How government borrowing works

Sketchnote explaining where the money governments come from and how government borrowing works. Full text description below

Whenever I listen to the news and hear about multi-billion, even trillion dollar national debts, I always wonder where on earth does all that money come from?

So yer, how does government borrowing actually work?

Well it kinda goes like this…

Governments raise taxes to pay for schools, hospitals, roads and many other services. But tax revenues alone don’t always cover it. To make up the difference, they also take out loans, known as ‘bonds’.

Bonds (also known as Gilts) are sold on the financial markets and are bought by insurance companies, pension funds, investment funds and other financial institutions. They act as a hedge when the stock market is down and provide a reliable form of interest income.

Individuals can also buy into government bonds, although this tends to be through a pension or investment fund.

Further demand for bonds is driven by central banks like the Bank of England, who are able to ‘print money’ to buy government bonds. This process is called ‘quantitative easing’.

Not all bonds are created equal

When a government wants to borrow money, it issues bonds onto the financial markets. The bond is essentially an agreement that the government will borrow a sum of money for a period of time, say for five years. 

At the end of the five year period they return the money to the owner of the bond. In addition, they make regular interest payments to the bondholder.

Different factors determine the interest rate. One of the biggest factors is risk. If a government has not been able to manage its finances well, it may end up defaulting on the bond (e.g. not paying it back).

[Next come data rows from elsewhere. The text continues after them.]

(* ===== verification/Numa.v ===== *)
(** * Allocation near a device

    common/numa_aware_allocator.h: memory on the NUMA node of a GPU or of the
    process, registered with CUDA or locked, with a round robin over the nodes as
    a fallback.  The memory is a part of the state; what libnuma, CUDA and the
    system answer are parameters.

    The theorems show that an allocation that fails leaves nothing behind, that
    one that succeeds is given back in full, that the round robin fails
    only if every node does, on which node the GPUs are taken to be, and
    what freeing memory of the fallback without NUMA does. *)

From stdpp Require Import gmap strings.
From S2P Require Import Prelude StringUtils Options.
Local Open Scope Z_scope.

(** ** Memory *)

(** Where a block comes from: [numa_alloc_onnode] or [malloc]. *)
Inductive block : Type := OnNode (node size : Z) | OnHeap (size : Z).
#[global] Instance block_eq_dec : EqDecision block.
Proof. solve_decision. Defined.

(** The live blocks by address, those registered with CUDA and those locked. *)
Record mem : Type := MkMem { blocks : gmap Z block; registered : gset Z; locked : gset Z }.

(** libnuma, CUDA and the system.  [read_line] is the first line of a file that
    can be opened and read. *)
Class NumaSystem : Type := {
  numa_available : Z;
  numa_max_node : Z;
  node_bit : Z -> bool;
  node_size : Z -> Z;
  numa_preferred : Z;
  getcpu : Z;
  node_of_cpu : Z -> Z;
  cuda_device_count : option Z;
  cuda_device : option Z;
  pci_bus_id : Z -> option string;
  read_line : string -> option string;
  node_alloc : Z -> Z -> mem -> option Z;
  heap_alloc : Z -> mem -> option Z;
  host_register : Z -> mem -> bool;
  host_unregister : Z -> mem -> bool;
  can_mlock : Z -> mem -> bool;
  can_munlock : Z -> mem -> bool;
}.

(** New blocks are not null and not in use. *)
Class NumaLaws `{NumaSystem} : Prop := {
  node_alloc_fresh size node m p : node_alloc size node m = Some p -> p <> 0 /\ blocks m !! p = None;
  heap_alloc_fresh size m p : heap_alloc size m = Some p -> p <> 0 /\ blocks m !! p = None;
}.

Section Calls.
  Context `{NumaSystem}.

Definition numa_alloc_onnode (size node : Z) (m : mem) : option Z * mem :=
  match node_alloc size node m with
  | Some p => (Some p, MkMem (<[p := OnNode node size]> (blocks m)) (registered m) (locked m))
  | None => (None, m)
  end.

(** Undefined unless the block came from [numa_alloc_onnode] with this size. *)
Definition numa_free (p size : Z) (m : mem) : result mem :=
  match blocks m !! p with
  | Some (OnNode _ size') => if size' =? size then Ok (MkMem (delete p (blocks m)) (registered m) (locked m)) else Undef
  | _ => Undef
  end.

Definition free (p : Z) (m : mem) : result mem :=
  match blocks m !! p with
  | Some (OnHeap _) => Ok (MkMem (delete p (blocks m)) (registered m) (locked m))
  | _ => Undef
  end.

Definition cudaHostRegister (p : Z) (m : mem) : bool * mem :=
  if host_register p m then (true, MkMem (blocks m) ({[p]} ∪ registered m) (locked m)) else (false, m).
(** The two transports differ on a message that the handler refuses, even if
    every message arrives: over HTTP the refusal is retried like a lost
    message, and the handler runs once and again for each of the [n] retries;
    over brpc it runs once. *)
Theorem refused_message {W} `{Clock W} `{FloatLib} `{HttpLib W} `{BrpcLib W} (defs : OptionDefinition)
    (h : Handler W) (run : W -> W) (msg request_name send_data remote_host : string) (remote_port : Z)
    (t : HTTPTransporter W) (bt : BrpcTransport W) (w : W) (n sleep : Z) :
  (forall w, h request_name send_data w = (Ok (MkResponseStatus false msg), run w)) ->
  (forall w, post remote_host remote_port (ToHttpPath request_name) send_data w =
     let '(r, w') := http_route h (ToHttpPath request_name) send_data w in
     (match r with Ok resp => Some resp | _ => None end, w')) ->
  let addr := (remote_host ++ ":" ++ to_string remote_port)%string in
  (forall w, rpc_send addr request_name send_data (timeout_ms bt) w =
     let '(r, w') := service_Send {[request_name := h]} request_name send_data w in
     (match r with Ok (c, m) => RpcReply c m | _ => RpcFailed 1 end, w')) ->
  GetOptionInt defs (http_options t) "TRANSPORT_SEND_RETRY_COUNT" = Ok n ->
  GetOptionInt defs (http_options t) "TRANSPORT_SEND_RETRY_SLEEP_MS" = Ok sleep -> 0 <= n < 2 ^ 31 - 1 ->
  addr ∈ stub_cache bt -> 0 < max_retries bt ->
  Http_Send defs request_name send_data remote_host remote_port (t, w) =
    (Ok false, (t, Nat.iter (Z.to_nat n) (fun w => run (sleep_for (ms sleep) w)) (run w))) /\
  Brpc_Send request_name send_data remote_host remote_port (bt, w) = (Ok false, (bt, run w)).
Proof.
  intros Hh Hpost addr Hrpc Hn Hsl Hr Hstub Hmax. split.
  - rewrite (Http_Send_counted defs request_name send_data remote_host remote_port t w n sleep) by done.
    assert (Hf : forall w, http_send_func (ToHttpPath request_name) send_data remote_host remote_port w =
              (Failed "Failed to send message", run w)).
    { intros w0. unfold http_send_func. rewrite Hpost. unfold http_route.
      change (ToRequestName (ToHttpPath request_name)) with (Ok request_name). cbv iota. by rewrite Hh. }
    unfold counted. rewrite Hf.
    destruct (tries_refused _ (sleep_for (ms sleep)) run _ (Z.to_nat n) "Failed to send message" (run w) Hf) as [e' ->].
    reflexivity.
  - unfold Brpc_Send. fold addr. destruct (stub_total addr (bt, w)) as (b & s1 & E & _ & Hin).
    destruct (Hin Hstub) as [-> ->]. unfold mbind, SR_bind at 1. rewrite E. cbn [negb].
    unfold SR_bind, brpc_get, on_fst, sr_get. cbn [fst snd].
    destruct (Z.to_nat (max_retries bt)) as [|left] eqn:El; [lia|]. cbn [brpc_send_loop].
    unfold mbind, SR_bind, brpc_get at 1, brpc_world at 1, on_fst, on_snd, sr_get. cbn [fst snd]. rewrite Hrpc.
    unfold service_Send. rewrite lookup_singleton_eq, Hh. reflexivity.
Qed.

With this increased amount of risk, the bond will require a much higher interest rate to attract investors. Some bonds from particularly risky governments will struggle to sell at all.

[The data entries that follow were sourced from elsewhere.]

Lemma first_line_line value : all_chars (fun c => c <> NEWLINE) value -> first_line value = value.
Proof.
  intros H. unfold first_line. destruct (decide (value = EmptyString)) as [->|Hne]; [done|].
  by rewrite getlines_last.
Qed.

Definition FileConfigCenter_laws (shared_path : string) :
  @ConfigCenterLaws fsys (FileConfigCenter shared_path).
Proof.
  refine (Build_ConfigCenterLaws _ (FileConfigCenter shared_path) (file_config_ok shared_path) _ _).
  - intros key value fs fs' (Hk & Hr & Hv) H. cbn in *. unfold File_SetConfig in H.
    destruct (_ || _); [discriminate H|]. injection H as <-.
    unfold File_GetConfig. rewrite decide_False by done. unfold exists_path.
    cbn [files dirs]. rewrite lookup_insert_eq.
    rewrite (bool_decide_eq_true_2 (is_Some _)) by done. rewrite orb_true_r. cbn [negb].
    rewrite Hr, first_line_line by done. by eexists.
  - intros key value fs fs' (Hk & _) H. cbn in *. unfold File_RemoveConfig in H.
    rewrite decide_False in H by done. destruct (negb (can_remove _)); [discriminate H|].
    injection H as Hx <-. unfold File_GetConfig. rewrite decide_False by done.
    rewrite Hx. by eexists.
Defined.

End File.
End FileCenter.

(** ** The TCP store *)

(** c10d's [TCPStore] as the sources use it; a [get] of a key that nobody sets
    within the timeout throws. *)
Class TCPStore (W : Type) : Type := {
  store_set : string -> string -> SR W unit;
  store_get : string -> SR W string;
  store_multiGet : list string -> SR W (list string);
  store_wait : list string -> SR W unit;
  store_deleteKey : string -> SR W bool;
}.

(** Its documented behaviour while no other client writes: the keys and values
    it holds, what the calls answer, and that answering does not change them. *)
Class TCPStoreLaws (W : Type) `{TCPStore W} : Type := {
  contents : W -> gmap string string;
  get_present k v w : contents w !! k = Some v ->
    exists w', store_get k w = (Ok v, w') /\ contents w' = contents w;
  get_absent k w : contents w !! k = None ->
    exists e w', store_get k w = (Throw e, w') /\ contents w' = contents w;
  set_stores k v w : exists w', store_set k v w = (Ok tt, w') /\ contents w' = <[k := v]> (contents w);
  wait_present ks w : Forall (fun k => is_Some (contents w !! k)) ks ->
    exists w', store_wait ks w = (Ok tt, w') /\ contents w' = contents w;
  wait_absent ks w : ~ Forall (fun k => is_Some (contents w !! k)) ks ->
    exists e w', store_wait ks w = (Throw e, w') /\ contents w' = contents w;
  multiGet_present ks vs w : Forall2 (fun k v => contents w !! k = Some v) ks vs ->
    exists w', store_multiGet ks w = (Ok vs, w') /\ contents w' = contents w;
  delete_removes k w : exists w',
    store_deleteKey k w = (Ok (bool_decide (is_Some (contents w !! k))), w') /\
    contents w' = delete k (contents w);
}.

Module TCPStoreCenter.
Section TCP.
  Context {W : Type} `{TCPStore W}.

Definition kDefaultPort : Z := 29500.

(** The address and port the default constructor connects to. *)
Definition TCP_LoadConfigFromEnv (env : Environment) : string * Z :=
  let master_addr := match env "ASTATE_TCPSTORE_MASTER_ADDR" with
                     | Some a => a
                     | None => "127.0.0.1"%string
                     end in
  let master_port := match env "ASTATE_TCPSTORE_MASTER_PORT" with
                     | Some p => match stoi p with Ok n => n | _ => kDefaultPort end
                     | None => kDefaultPort
                     end in
  (master_addr, master_port).

Definition TCP_SetConfig (key value : string) : SR W bool := _ ← store_set key value; mret true.

Definition TCP_GetConfig (key : string) : SR W (option string) :=
  sr_catch (v ← store_get key; mret (Some v)) (fun _ => mret None).

Definition TCP_RemoveConfig (key : string) : SR W bool := store_deleteKey key.

#[export] Instance TCPStoreConfigCenter : ConfigCenter W := {|
  SetConfig := TCP_SetConfig;
  GetConfig := TCP_GetConfig;
  RemoveConfig := TCP_RemoveConfig;
  non_retryable_exception _ := false;
|}.

Context `{!TCPStoreLaws W}.

#[export] Instance TCPStoreConfigCenter_laws : ConfigCenterLaws W.
Proof.
  refine (Build_ConfigCenterLaws _ TCPStoreConfigCenter (fun _ _ => True) _ _).
  - intros key value w w' _ Hs. cbn in *. unfold TCP_SetConfig in Hs. sr_open Hs u w1 E. injection Hs as <-.
    destruct (set_stores key value w) as (w2 & E' & Hc). rewrite E in E'. injection E' as -> <-.
    destruct (get_present key value w1) as (w3 & Hg & _); [by rewrite Hc, lookup_insert_eq|].
    exists w3. unfold TCP_GetConfig, sr_catch. unfold mbind, SR_bind. by rewrite Hg.
  - intros key value w w' _ Hr. cbn in *. unfold TCP_RemoveConfig in Hr.
    destruct (delete_removes key w) as (w1 & E & Hc). rewrite E in Hr. injection Hr as _ <-.
    destruct (get_absent key w1) as (e & w2 & Hg & _); [by rewrite Hc, lookup_delete_eq|].
    exists w2. unfold TCP_GetConfig, sr_catch, mbind, SR_bind. by rewrite Hg.
Defined.

End TCP.
End TCPStoreCenter.

(** A store that is its contents. *)
Module PlainStore.

Definition all_present (ks : list string) (w : gmap string string) : bool :=
  forallb (fun k => bool_decide (is_Some (w !! k))) ks.

#[export] Instance store : TCPStore (gmap string string) := {|
  store_set k v w := (Ok tt, <[k := v]> w);
  store_get k w := (match w !! k with Some v => Ok v | None => Throw "timeout" end, w);
  store_multiGet ks w := (map_result (fun k => match w !! k with Some v => Ok v | None => Throw "timeout" end) ks, w);
  store_wait ks w := (if all_present ks w then Ok tt else Throw "timeout", w);
  store_deleteKey k w := (Ok (bool_decide (is_Some (w !! k))), delete k w);
|}.

Lemma all_present_spec ks w : all_present ks w = true <-> Forall (fun k => is_Some (w !! k)) ks.
Proof.
  unfold all_present. rewrite forallb_forall, Forall_forall.
  split; intros H x Hx; specialize (H x).
  - apply (bool_decide_eq_true_1 _), H. by apply list_elem_of_In.
  - apply (bool_decide_eq_true_2 _), H. by apply list_elem_of_In.
Qed.

#[export] Instance store_laws : TCPStoreLaws (gmap string string).
Proof.
  refine (Build_TCPStoreLaws _ store id _ _ _ _ _ _ _); cbn; unfold id.
  - intros k v w ->. eauto.
  - intros k w ->. eauto.
  - eauto.
  - intros ks w Hk%all_present_spec. rewrite Hk. eauto.
  - intros ks w Hk. rewrite <-all_present_spec in Hk. destruct (all_present ks w); [done|]. eauto.
  - intros ks vs w Hk. assert (E : forall ks vs, Forall2 (fun k v => w !! k = Some v) ks vs ->
      map_result (fun k => match w !! k with Some v => Ok v | None => Throw "timeout" end) ks = Ok vs).
    { induction 1 as [|k v ks' vs' Hkv _ IH]; [done|]. cbn [map_result]. rewrite Hkv. cbn [mbind result_bind].
      by rewrite IH. }
    rewrite (E _ _ Hk). eauto.
  - eauto.
Defined.

End PlainStore.

(** ** HTTP *)

Module HttpCenter.

(** What a request of the client ends with: an error of the library, an
    exception, or a response. *)
Inductive http_error : Type :=
| BindIPAddress | UnsupportedMultipartBoundaryChars | Compression
| SSLConnection | SSLLoadingCerts | SSLServerVerification
| OtherError.

Inductive http_result : Type :=
| HttpError (error : http_error)
| HttpException
| HttpResponse (status : Z) (body : string).

Inductive method : Type := PUT | GET | DELETE.

Record HttpConfigCenter : Type := MkHttpConfigCenter {
  server_ip_ : string;
  server_port_ : Z;
  base_url_ : string;
  put_base_url_ : string;
  get_base_url_ : string;
  delete_base_url_ : string;
}.

(** The server and the client, with the time they take. *)
Class HttpClient (W : Type) : Type := {
  (** server, port, method, URL and body of a request *)
  http_send : string -> Z -> method -> string -> string -> W -> http_result * W;
}.

Definition BuildUrls (server_ip : string) (server_port : Z) : HttpConfigCenter :=
  let base_url := ("http://" ++ server_ip ++ ":" ++ to_string server_port ++ "/v1")%string in
  MkHttpConfigCenter server_ip server_port base_url
    (base_url ++ "/put_binary") (base_url ++ "/get_binary") (base_url ++ "/delete").

Definition Http_LoadConfigFromEnv (env : Environment) : result (string * Z) :=
  match env "ASYSTEM_META_SERVER_IP" with
  | None => Throw "ASYSTEM_META_SERVER_IP not set in ENV"
  | Some ip =>
      match env "ASYSTEM_META_SERVER_PORT" with
      | None => Ok (ip, 0)
      | Some port =>
          match stoi port with
          | Ok p => Ok (ip, p)
          | _ => Throw "ASYSTEM_META_SERVER_PORT not set in ENV"
          end
      end
  end.

Definition new_HttpConfigCenter (env : Environment) : result HttpConfigCenter :=
  '(ip, port) ← Http_LoadConfigFromEnv env; Ok (BuildUrls ip port).

Section Http.
  Context {W : Type} `{Clock W} `{HttpClient W} (c : HttpConfigCenter).

Definition non_retryable (error : http_error) : bool :=
  match error with OtherError => false | _ => true end.

Definition NonRetryableException : string := "NonRetryableException".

Credit rating is everything

Just as people have a credit score that determines the loans and rates of interest they can get, so too do governments.

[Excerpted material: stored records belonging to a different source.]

Lemma store_Ok off l b : 0 <= off -> off + Z.of_nat (length l) <= buf_len b ->
  store off l b = Ok (MkBlock (buf_len b) (put off l (bytes b))).
Proof. intros H1 H2. unfold store. by rewrite (proj2 (Z.leb_le _ _) H1), (proj2 (Z.leb_le _ _) H2). Qed.

Lemma number_length size v : length (number size v) = size.
Proof. unfold number. by rewrite length_map, length_seq. Qed.

Lemma text_length s : Z.of_nat (length (text_bytes s)) = Z.of_nat (String.length s) + 1.
Proof. unfold text_bytes. rewrite length_app, length_map. cbn [length]. induction s as [|c s IH]; cbn [String.list_ascii_of_string length String.length]; lia. Qed.

Lemma load_number_holds size off b v : (0 < size)%nat -> holds (bytes b) off (number size v) -> load_number size off b = Ok v.
Proof.
  intros Hs Hh. unfold load_number.
  assert (Hi : forall i, (i < size)%nat -> bytes b !! (off + Z.of_nat i) = Some (Part v i)).
  { intros i Hi. apply Hh. unfold number. by rewrite list_lookup_fmap, lookup_seq_lt. }
  pose proof (Hi 0%nat Hs) as H0. rewrite Z.add_0_r in H0. rewrite H0.
  rewrite (proj2 (forallb_forall _ _)); [done|]. intros i Hin%in_seq. apply bool_decide_eq_true, Hi. lia.
Qed.

Lemma load_text_holds b s : forall fuel off, c_string s -> (String.length s < fuel)%nat -> holds (bytes b) off (text_bytes s) ->
  load_text fuel off b = Ok s.
Proof.
  induction s as [|c s IH]; intros [|fuel] off Hc Hf Hh; cbn in Hf; try lia; cbn [load_text];
    pose proof (Hh 0%nat _ eq_refl) as H0; rewrite Z.add_0_r in H0; cbn in H0; rewrite H0.
  - by rewrite decide_True.
  - destruct Hc as [Hc Hs]. rewrite decide_False by done. rewrite IH; [done|done|lia|].
    intros i x Hi. replace (off + 1 + Z.of_nat i) with (off + Z.of_nat (S i)) by lia. by apply Hh.
Qed.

Credit rating agencies like Standard & Poor, Moodys and Fitch assess the ability of a government to make regular interest payments and repay their loans on time. The lower the perceived risk, the better the credit score. This results in lower rates of interest and higher demand for the bonds.

So in a nutshell…

Governments borrow money from large financial institutions like pension funds, insurance companies and banks, in exchange for regular interest payments. Some governments are financially more appealing to lend to than others – which means they get more demand for their bonds and lower rates of interest.